DATA EXCERPTS section start

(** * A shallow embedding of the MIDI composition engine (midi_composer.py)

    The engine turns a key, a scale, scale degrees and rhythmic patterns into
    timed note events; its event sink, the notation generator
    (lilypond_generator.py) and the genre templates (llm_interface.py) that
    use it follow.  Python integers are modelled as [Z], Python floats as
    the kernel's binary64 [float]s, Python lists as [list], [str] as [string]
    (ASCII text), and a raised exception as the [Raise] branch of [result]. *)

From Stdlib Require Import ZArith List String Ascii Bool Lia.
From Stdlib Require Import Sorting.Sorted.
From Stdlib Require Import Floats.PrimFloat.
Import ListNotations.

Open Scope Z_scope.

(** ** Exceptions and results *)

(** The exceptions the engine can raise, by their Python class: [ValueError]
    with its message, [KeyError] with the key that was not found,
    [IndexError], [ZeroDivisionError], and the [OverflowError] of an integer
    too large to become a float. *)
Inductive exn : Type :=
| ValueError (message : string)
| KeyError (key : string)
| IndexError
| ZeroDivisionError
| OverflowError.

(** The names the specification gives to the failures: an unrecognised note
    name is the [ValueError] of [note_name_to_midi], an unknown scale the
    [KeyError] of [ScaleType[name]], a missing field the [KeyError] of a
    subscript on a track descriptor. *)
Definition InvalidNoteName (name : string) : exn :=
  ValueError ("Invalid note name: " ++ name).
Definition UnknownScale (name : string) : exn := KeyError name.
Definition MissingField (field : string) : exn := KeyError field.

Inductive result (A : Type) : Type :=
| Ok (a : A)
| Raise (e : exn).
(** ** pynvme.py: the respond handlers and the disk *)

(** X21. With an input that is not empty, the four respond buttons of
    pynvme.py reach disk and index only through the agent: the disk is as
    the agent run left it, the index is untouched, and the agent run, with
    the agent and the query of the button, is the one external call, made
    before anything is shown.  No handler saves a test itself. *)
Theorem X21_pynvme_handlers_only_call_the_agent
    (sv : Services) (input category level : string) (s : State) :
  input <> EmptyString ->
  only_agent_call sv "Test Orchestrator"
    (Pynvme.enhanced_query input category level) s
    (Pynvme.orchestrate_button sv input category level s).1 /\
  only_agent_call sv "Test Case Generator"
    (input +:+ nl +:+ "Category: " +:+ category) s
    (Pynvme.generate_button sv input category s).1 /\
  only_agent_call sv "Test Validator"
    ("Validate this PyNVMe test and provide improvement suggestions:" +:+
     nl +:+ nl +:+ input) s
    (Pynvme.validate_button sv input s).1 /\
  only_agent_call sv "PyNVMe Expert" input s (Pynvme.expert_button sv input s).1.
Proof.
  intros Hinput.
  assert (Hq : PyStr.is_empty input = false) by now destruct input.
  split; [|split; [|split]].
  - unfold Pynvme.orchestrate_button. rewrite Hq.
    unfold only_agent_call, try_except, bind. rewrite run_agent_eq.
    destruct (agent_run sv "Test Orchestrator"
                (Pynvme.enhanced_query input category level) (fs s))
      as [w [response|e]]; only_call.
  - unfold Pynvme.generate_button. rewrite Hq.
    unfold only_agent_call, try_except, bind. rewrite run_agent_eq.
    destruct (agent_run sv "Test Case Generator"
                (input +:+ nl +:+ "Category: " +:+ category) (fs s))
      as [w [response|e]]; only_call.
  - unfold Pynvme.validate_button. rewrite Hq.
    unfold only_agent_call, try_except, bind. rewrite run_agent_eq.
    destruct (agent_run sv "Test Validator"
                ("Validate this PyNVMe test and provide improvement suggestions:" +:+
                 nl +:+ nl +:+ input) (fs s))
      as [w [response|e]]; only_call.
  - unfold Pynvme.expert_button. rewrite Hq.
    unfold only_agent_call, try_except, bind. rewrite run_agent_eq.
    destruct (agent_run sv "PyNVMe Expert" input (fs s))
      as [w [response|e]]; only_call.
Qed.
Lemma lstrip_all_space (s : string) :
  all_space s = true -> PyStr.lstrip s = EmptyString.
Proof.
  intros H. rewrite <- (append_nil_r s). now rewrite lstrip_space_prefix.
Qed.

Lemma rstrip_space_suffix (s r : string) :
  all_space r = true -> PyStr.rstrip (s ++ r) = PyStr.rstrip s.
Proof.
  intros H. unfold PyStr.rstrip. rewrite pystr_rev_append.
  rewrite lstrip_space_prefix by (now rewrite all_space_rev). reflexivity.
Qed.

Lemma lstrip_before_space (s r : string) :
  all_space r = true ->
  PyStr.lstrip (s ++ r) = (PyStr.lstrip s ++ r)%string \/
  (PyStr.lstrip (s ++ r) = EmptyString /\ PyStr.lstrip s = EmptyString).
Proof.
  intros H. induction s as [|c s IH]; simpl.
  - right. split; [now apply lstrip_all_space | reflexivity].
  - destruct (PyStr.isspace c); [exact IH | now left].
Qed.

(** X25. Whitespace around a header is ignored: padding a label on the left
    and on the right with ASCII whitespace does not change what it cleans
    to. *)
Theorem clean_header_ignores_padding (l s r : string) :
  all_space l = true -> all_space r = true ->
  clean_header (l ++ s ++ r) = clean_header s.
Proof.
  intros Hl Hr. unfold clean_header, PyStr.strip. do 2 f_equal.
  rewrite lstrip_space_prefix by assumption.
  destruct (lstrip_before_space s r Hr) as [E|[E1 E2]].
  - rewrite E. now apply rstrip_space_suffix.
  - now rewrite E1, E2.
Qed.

DATA EXCERPTS section end

*REQUIREMENT:* Return nothing but the lines from the start of the listing above through the line containing "(message : string)", exactly as given.

*FINISHED EXERCISE:*
(** * A shallow embedding of the MIDI composition engine (midi_composer.py)

    The engine turns a key, a scale, scale degrees and rhythmic patterns into
    timed note events; its event sink, the notation generator
    (lilypond_generator.py) and the genre templates (llm_interface.py) that
    use it follow.  Python integers are modelled as [Z], Python floats as
    the kernel's binary64 [float]s, Python lists as [list], [str] as [string]
    (ASCII text), and a raised exception as the [Raise] branch of [result]. *)

From Stdlib Require Import ZArith List String Ascii Bool Lia.
From Stdlib Require Import Sorting.Sorted.
From Stdlib Require Import Floats.PrimFloat.
Import ListNotations.

Open Scope Z_scope.

(** ** Exceptions and results *)

(** The exceptions the engine can raise, by their Python class: [ValueError]
    with its message, [KeyError] with the key that was not found,
    [IndexError], [ZeroDivisionError], and the [OverflowError] of an integer
    too large to become a float. *)
Inductive exn : Type :=
| ValueError (message : string)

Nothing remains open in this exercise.